One advantage of having a stable biological indicator for a disease is that you can then give the test to any person and say whether or not they have that disease. And we don’t have that for psychopathology, and certainly not for addiction.

Hedy Kober

Kober and her colleagues, Leonie Koban from CRNS and Tor Wager from Dartmouth College, used a machine learning algorithm to see if such a marker for craving could be established. Their hypothesis was that if many people with similar levels of craving share a pattern of brain activity, a machine learning algorithm might be able to detect that pattern and use it to predict craving levels based on brain images.

To train and test the machine learning algorithm, they used functional magnetic resonance imaging (fMRI) data which provides insight into brain activity, and self-reported assessments of craving from 99 people. The fMRI data were collected while the individuals – who identified themselves as either drug users or non-users – viewed images of drugs and highly palatable food. The participants then rated how strongly they craved the items they saw.

The algorithm identified a pattern of brain activity that could be used to predict the intensity of drug and food craving from fMRI images alone, the researchers said. The pattern they observed – which they dubbed “Neurobiological Craving Signature (NCS)” – includes activity in several brain areas, some of which previous studies have linked to substance use and craving. However, the NCS also provides a new level of detail, showing how neural activity within subregions of these brain areas can predict craving.

Newly identified neuromarker reveals clues about drug and food craving

“It gives us a really granular understanding of how these regions interact with and predict the subjective experience of craving,” said Kober.

The NCS also revealed that brain responses to drug and food cues were similar, implying that drug craving is generated by the same neural systems as food craving. Importantly, the marker could tell the difference between drug users and non-users based on their brain responses to drug cues but not to food cues.

“And these findings are not limited to a single substance because we included participants who used cocaine, alcohol, and cigarettes, and the NCS predicts craving across all of them,” Kober explained. “As a result, it is a biomarker for craving and addiction. Something common to all of these substance use disorders is captured in a craving moment.”

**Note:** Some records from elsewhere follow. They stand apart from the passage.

Create HintDb sem.
#[local] Hint Resolve sem_ok sem_err sem_reject sem_bind sem_try_for : sem.

Lemma validate_sem parse_cidr parse_url c : sem (validate parse_cidr parse_url c).
Proof.
  assert (H1 : sem (validate_tls c)).
  { unfold validate_tls. destruct (tls _); [apply sem_try_for; intros []|]; auto with sem. }
  assert (H2 : sem (validate_pool_numbers c)) by (apply sem_try_for; intros []; auto with sem).
  assert (H3 : sem (validate_policies c)).
  { apply sem_bind; apply sem_try_for; intros []; auto with sem. }
  assert (H4 : sem (validate_adapters c)).
  { apply sem_try_for. intros [n p]. apply sem_bind; [auto with sem|]. destruct (external_adapter p) as [[]|]; auto with sem. }
  assert (H5 : sem (validate_identity parse_cidr parse_url c)).
  { apply sem_bind; [apply sem_try_for; intros x; destruct (parse_cidr x); auto with sem|].
    apply sem_bind; [apply sem_try_for; intros []; auto with sem|].
    destruct (oidc _); [|auto with sem]. destruct (parse_url _); auto with sem. }
  unfold validate. repeat (apply sem_bind; [solve [auto with sem | apply sem_try_for; intros []; auto with sem]|]). auto with sem.
Qed.

(** ** The properties *)

Definition ex_class : ServiceClassConfig := mkServiceClassConfig 1 (from_secs 10) (from_secs 30) 100.
Definition ex_config : Config := {|
  api_version := "inferqos.io/v1alpha1"; kind := "InferQoSConfig"; mode := Enforce;
  server := mkServerConfig (mkSocketAddr "127.0.0.1" 8080) None 1000 100 "/tmp" (from_secs 2);
  admin := mkAdminConfig (mkSocketAddr "127.0.0.1" 9090) None false;
  coordinator := Memory;
  service_classes := list_to_map ((fun c => (class_to_string c, ex_class)) <$> builtin_classes);
  pools := {[ "main"%string := mkPoolConfig Fake "http://x" None None None None (f_of_Z 1000) NoAuth ∅ (f_lit 115 100) ]};
  policies := mkPolicies {[ "acme"%string := mkTenantPolicy 2 (f_lit 1 4) f_one 5 ]}
    {[ "chat"%string := mkApplicationPolicy "acme" {[ "interactive"%string; "standard"%string ]} 3 4 {[ "main"%string ]} ]} ∅;
  identity_config := mkIdentityConfig None [] (mkTrustedIdentityHeaders "p" "t" "a" "s") ∅ ∅;
  limits := mkLimits 10 1000 5 1 false
|}.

Wager also points out that emotional and motivational processes that might seem similar actually involve different brain pathways and can be measured in different ways. “What we’re seeing here is likely not a general signature for ‘reward,'” he said, “but something more selective for craving food and drugs.”

In addition, the NCS also offers a novel brain target to better understand how food and drug craving might be influenced by context or by emotional states. “For example,” said Koban, “we can use the NCS in future studies to measure how stress or negative emotions increase the urge to use drugs or to indulge in our favorite chocolate.”

While the NCS is promising, Kober notes that it requires further validation and is not yet ready for clinical use. That is most likely a few years away. Now, she and her colleagues are working to better understand this network of brain regions and see if the NCS can predict how people with substance use disorders will respond to treatment.

According to her, this neuro markers would be a powerful tool for informing treatment strategies. “Our hope is that the brain, and specifically the NCS as a stable biological indicator, will allow us to not only identify who has a substance use disorder and understand the variance in people’s outcomes, but also who will respond to specific treatments,” said Kober.